Guthrie’s problem is that the narrative adds up. Her early career was spent in the Murdoch empire. More recently, she’s been helping Google flog ads to agencies. She’s already going to face a battle to persuade staff that she’ll be on their side.

And now, this will be the defining issue of her first few months.

By the way, even most of the ABC’s enemies don’t really want it to be ad-supported. Its commercial rivals certainly don’t want to be fighting the ABC for ad share – they just wish it was weaker.

But as a result of this clumsy interview, that’s the story.

Mark Scott

Scott: Calm in a crisis

Since the interview, I’ve been thinking about outgoing MD Mark Scott’s decade in charge.

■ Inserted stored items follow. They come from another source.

(* ===== verification/ConfigMain.v ===== *)
(** * ConfigMain: the main configuration ([libdnf/conf/config_main.cpp]) and
    its loading ([libdnf/base/base.cpp])

    The members of the configuration are options of all the types of
    [Options]; [AnyOption] is the base class with its virtual functions. The
    configuration is the finite map from the names of the members to their
    options; the table of the names by which files and users refer to them is
    an [OptionBinds]. *)

From Stdlib Require Import SpecFloat.
From S2P Require Import Prelude Numeric OrderMap ConfigParser Options.
From stdpp Require Import strings.
Import Numeric Options.

Module ConfigMain.

(** ** [OptionNumber<float>], always with its own conversion *)

Record OptionFloat := mkFloatOption {
  f_priority : Priority;
  f_user : cstr -> result opt_error spec_float;
  f_default : spec_float;
  f_min : spec_float;
  f_max : spec_float;
  f_value : spec_float;
}.

Definition float_test (o : OptionFloat) (value : spec_float) : result opt_error unit :=
  if flt value (f_min o) || flt (f_max o) value
  then Err (NotAllowedValue (print_float value)) else Ok tt.
Definition new_float (d mn mx : spec_float) (user : cstr -> result opt_error spec_float)
  : result opt_error OptionFloat :=
  let o := mkFloatOption DEFAULT user d mn mx d in
  let* _ := float_test o d in Ok o.
Definition float_set (p : Priority) (value : spec_float) (o : OptionFloat) : result opt_error OptionFloat :=
  if ge_prio p (f_priority o) then
    let* _ := float_test o value in
    Ok (mkFloatOption p (f_user o) (f_default o) (f_min o) (f_max o) value)
  else Ok o.

#[global] Instance float_option : OptionType OptionFloat spec_float := {|
  get_priority := f_priority;
  get_value o := Ok (f_value o);
  get_default_value := f_default;
  test := float_test;
  from_string := f_user;
  to_string _ v := print_float v;
  get_value_string o := Ok (print_float (f_value o));
  set := float_set;
|}.

(** A value between the limits, or no number at all: comparisons with NaN are false. *)
Definition fle (x y : spec_float) : bool := SFleb x y.
Definition float_within (o : OptionFloat) (v : spec_float) : Prop := v = S754_nan \/ fle (f_min o) v = true /\ fle v (f_max o) = true.
Definition has_limits (o : OptionFloat) : Prop := f_min o <> S754_nan /\ f_max o <> S754_nan.

Lemma flt_fle x y : x <> S754_nan -> y <> S754_nan -> fle x y = negb (flt y x).
Proof.
  unfold fle, flt, SFleb, SFltb. intros Hx Hy.
  destruct x as [s|s| |s m e], y as [s'|s'| |s' m' e']; try done; try (by destruct s); try (by destruct s'); try (by destruct s, s').
  pose proof (Pos.compare_antisym m m') as Hm. unfold Pos.compare in Hm.
  destruct s, s'; try done; cbn [SFcompare]; rewrite (Z.compare_antisym e e'), Hm; by destruct (e ?= e')%Z, (Pos.compare_cont Eq m m').
Qed.
Lemma float_test_cases o v : has_limits o ->
  float_test o v = Ok tt /\ float_within o v \/ float_test o v = Err (NotAllowedValue (print_float v)) /\ ~ float_within o v.
Proof.
  intros [H1 H2]. unfold float_test, float_within. assert (Hnan : v = S754_nan \/ v <> S754_nan) by (destruct v; (by left) || by right). destruct Hnan as [->|Hv].
  { left. split; [|by left]. unfold flt, SFltb. by destruct (f_max o). }
  rewrite !flt_fle by done. destruct (flt v (f_min o)), (flt (f_max o) v); simpl; (right; split; [done|naive_solver]) || (left; split; [done|by right]).
Qed.
Definition repo_item (main : Main) (m : string) (how : repo_binding) : Item ConfigRepo :=
  mkItem (fun cfg => default EMPTY (repo_priority main <$> cfg !! m))
    (fun p v => on_repo_member m (repo_set_string main p v))
    (fun cfg => match cfg !! m with Some o => repo_value_string main o | None => Err ValueNotSet end)
    (match how with RPlain => None | _ => Some (fun p v => on_repo_member m (repo_bound_set main how p v)) end)
    None (match how with RAppend => true | _ => false end).
Definition repo_items (main : Main) : list (cstr * Item ConfigRepo) :=
  (fun x => (lit (fst x), repo_item main (fst (snd x)) (snd (snd x)))) <$> config_names.
Definition repo_binds (main : Main) : gmap cstr (Item ConfigRepo) :=
  match add_all (repo_items main) ∅ with Ok b => b | Err _ => ∅ end.


(** ** Repositories *)

Record Repo := mkRepo { repo_id : cstr; repo_cfg : ConfigRepo }.

Definition REPOID_CHARS : cstr :=
  lit "ABCDEFGHIJKLMNOPQRSTUVWXYZabcdefghijklmnopqrstuvwxyz0123456789-_.:".
(** The position of the first bad character; [None] is the [-1] of the code. *)
Definition verify_id (id : cstr) : option nat := find_idx (none_of REPOID_CHARS) id.

(** What can be thrown: also a bad id, with the character and its position. *)
Inductive repo_error :=
| LoadError (e : load_error)
| BadRepoId (id section : cstr) (pos : nat)
| NoMirror (id : cstr)
| UnsupportedType (id type : cstr).

(** What is logged: a warning of an option, a repository that is skipped, one
    without a name. *)
Inductive repo_log :=
| LogOption (w : warning)
| LogSkipped (id section : cstr) (pos : nat)
| LogNoName (id : cstr).

Definition own_option (m : string) (cfg : ConfigRepo) : option AnyOption :=
  match cfg !! m with Some (ROwn o) => Some o | _ => None end.

(** [Repo::verify]. *)
Definition string_missing (main : Main) (m : string) (cfg : ConfigRepo) : bool :=
  match cfg !! m with
  | Some o => repo_empty main o
      || bool_decide (repo_value_string main o = Ok [])
  | None => true
  end.
Definition supported_types : list cstr := lit <$> ["rpm-md"; "rpm"; "repomd"; "rpmmd"; "yum"; "YUM"]%string.
Definition verify (main : Main) (r : Repo) : result repo_error unit :=
  let cfg := repo_cfg r in
  if (match cfg !! "baseurl"%string with Some o => repo_empty main o | None => true end)
     && string_missing main "metalink" cfg && string_missing main "mirrorlist" cfg
  then Err (NoMirror (repo_id r))
  else
    match own_option "type" cfg with
    | Some o =>
        match any_value_string o with
        | Ok [] => Ok tt
        | Ok type => if bool_decide (type ∈ supported_types) then Ok tt else Err (UnsupportedType (repo_id r) type)
        | Err e => Err (LoadError (OptError e))
        end
    | None => Ok tt
    end.

(** [Repo::is_enabled], [Repo::enable] and [Repo::disable]. *)
Definition is_enabled (main : Main) (cfg : ConfigRepo) : result opt_error bool :=
  match cfg !! "enabled"%string with
  | Some (CBool m c) => with_parent as_bool main m (fun par => child_get_value par c)
  | _ => Err ValueNotSet
  end.
Definition set_enabled (main : Main) (v : bool) (cfg : ConfigRepo) : result opt_error ConfigRepo :=
  on_repo_member "enabled" (fun o =>
    match o with
    | CBool m c => let* c := with_parent as_bool main m (fun par => child_set par RUNTIME v c) in Ok (CBool m c)
    | _ => Ok o
    end) cfg.

(** ** Creating repositories *)

Definition subst (vars : gmap cstr cstr) (v : cstr) : cstr := default v (ConfigParser.substitute v vars).

(** [load_config_from_parser] of the sack: the values are substituted. *)
Definition load_repo_config (main : Main) (vars : gmap cstr cstr) (section : cstr) (opts : list (cstr * cstr))
    (cfg : ConfigRepo) : ConfigRepo * list warning * option opt_error :=
  load_section (repo_binds main) REPOCONFIG section ((fun kv => (fst kv, subst vars (snd kv))) <$> opts) cfg [].

(** The name of a repository without one becomes its id. *)
Definition name_or_id (main : Main) (id : cstr) (cfg : ConfigRepo) : ConfigRepo * list repo_log :=
  match cfg !! "name"%string with
  | Some (ROwn (AString o)) =>
      if bool_decide (get_priority o = DEFAULT)
      then (match string_set REPOCONFIG id o with
            | Ok o => <["name"%string := ROwn (AString o)]> cfg
            | Err _ => cfg
            end, [LogNoName id])
      else (cfg, [])
  | _ => (cfg, [])
  end.

(** Whether a section with a bad id is skipped. Its own setting is converted
    without substitution. *)
Definition skip_bad_id (main : Main) (opts : list (cstr * cstr)) : result opt_error bool :=
  match PreserveOrderMap.lookup (lit "skip_if_unavailable") opts with
  | Some value => bool_from_string (new_bool false) value
  | None =>
      match main !! "skip_if_unavailable"%string ≫= as_bool with
      | Some o => get_value o
      | None => Err ValueNotSet
      end
  end.

(** What one section does: the repositories, the log and the exception. *)
Definition load_repo (main : Main) (vars : gmap cstr cstr) (section : cstr) (opts : list (cstr * cstr))
    (repos : list Repo) (log : list repo_log) : list Repo * list repo_log * option repo_error :=
  if bool_decide (section = lit "main") then (repos, log, None) else
  let id := subst vars section in
  match verify_id id with
  | Some pos =>
      match skip_bad_id main opts with
      | Ok true => (repos, log ++ [LogSkipped id section pos], None)
      | Ok false => (repos, log, Some (BadRepoId id section pos))
      | Err e => (repos, log, Some (LoadError (OptError e)))
      end
  | None =>
      match new_config with
      | Err e => (repos, log, Some (LoadError (OptError e)))
      | Ok cfg =>
          let '(cfg, ws, e) := load_repo_config main vars section opts cfg in
          let log := log ++ (LogOption <$> ws) in
          match e with
          | Some e => (repos ++ [mkRepo id cfg], log, Some (LoadError (OptError e)))
          | None => let (cfg, l) := name_or_id main id cfg in (repos ++ [mkRepo id cfg], log ++ l, None)
          end
      end
  end.

Fixpoint load_repos (main : Main) (vars : gmap cstr cstr) (sections : list (cstr * list (cstr * cstr)))
    (repos : list Repo) (log : list repo_log) : list Repo * list repo_log * option repo_error :=
  match sections with
  | [] => (repos, log, None)
  | (section, opts) :: sections =>
      match load_repo main vars section opts repos log with
      | (repos, log, None) => load_repos main vars sections repos log
      | r => r
      end
  end.

Definition new_repos_from_file (main : Main) (vars : gmap cstr cstr) (path : cstr)
    (repos : list Repo) (log : list repo_log) : option (list Repo * list repo_log * option repo_error) :=
  (fun r => match r with
    | Ok parser => load_repos main vars (ConfigParser.data parser) repos log
    | Err e => (repos, log, Some (LoadError e))
    end) <$> read_file path.

(** [new_repos_from_dir]: the regular files [.repo] of the directory, [entries]
    with their extension, in the order of their paths. *)
Fixpoint new_repos_from_paths (main : Main) (vars : gmap cstr cstr) (paths : list cstr)
    (repos : list Repo) (log : list repo_log) : option (list Repo * list repo_log * option repo_error) :=
  match paths with
  | [] => Some (repos, log, None)
  | path :: paths =>
      match new_repos_from_file main vars path repos log with
      | Some (repos, log, None) => new_repos_from_paths main vars paths repos log
      | r => r
      end
  end.
Definition new_repos_from_dir (main : Main) (vars : gmap cstr cstr) (entries : list (cstr * cstr))
    (repos : list Repo) (log : list repo_log) : option (list Repo * list repo_log * option repo_error) :=
  new_repos_from_paths main vars
    (merge_sort path_leb (fst <$> base.filter (fun e => snd e = lit ".repo") entries)) repos log.

(** [new_repos_from_dirs], for [listing] of a directory, [None] where it cannot
    be read. *)
Fixpoint new_repos_from_dirs (main : Main) (vars : gmap cstr cstr)
    (listing : cstr -> option (list (cstr * cstr))) (dirs : list cstr)
    (repos : list Repo) (log : list repo_log) : option (list Repo * list repo_log * option repo_error) :=
  match dirs with
  | [] => Some (repos, log, None)
  | dir :: dirs =>
      match listing dir with
      | None => new_repos_from_dirs main vars listing dirs repos log
      | Some entries =>
          match new_repos_from_dir main vars entries repos log with
          | Some (repos, log, None) => new_repos_from_dirs main vars listing dirs repos log
          | r => r
          end
      end
  end.

(** ** The names and the children *)

Definition repo_binding_of (id : cstr) : option (string * repo_binding) :=
  (list_to_map ((fun x => (lit (fst x), snd x)) <$> config_names) : gmap cstr (string * repo_binding)) !! id.

Lemma config_names_unique : NoDup (lit <$> config_names.*1).
Proof. apply (bool_decide_unpack _); vm_compute; exact I. Qed.

Lemma repo_binds_lookup main id :
  repo_binds main !! id = (fun b => repo_item main (fst b) (snd b)) <$> repo_binding_of id.
Proof.
  unfold repo_binds. rewrite add_all_ok.
  - unfold repo_binding_of. rewrite <-lookup_fmap, <-list_to_map_fmap.
    unfold repo_items. by rewrite <-list_fmap_compose.
  - assert (Hn : (repo_items main).*1 = lit <$> config_names.*1) by (unfold repo_items; by rewrite <-!list_fmap_compose).
    rewrite Hn. apply config_names_unique.
Qed.
#[global] Arguments repo_binding_of : simpl never.
#[global] Arguments repo_binds : simpl never.
#[global] Opaque repo_binding_of repo_binds.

While the broadcaster has its share of crises during his tenure, I can’t think of a time when a problem landed on his desk and he made things worse. Quite the opposite, I think.

And surely the first test of a good boss is whether their involvement makes things better or worse for the organisation they lead. Guthrie has left her comms people with a problem before she’s even started.

She also seems to have telegraphed more than she intended about her dual role as boss of the organisation and also editor-in-chief. Clearly it’s not going to work. Having a person without editorial experience making big journalistic calls is untenable. You only get the necessary judgment through experience that she doesn’t have. They’ll have to split the role.

And Guthrie knows it – hence her answer to the question: “The current position is that I will have ultimate responsibility.”

The current position, huh? So the ABC board will change that then.

In this role, every word Guthrie says will get intense scrutiny. She’d be wise spending the coming months preparing for that.

There’s still time to improve. But it’s not been a great start.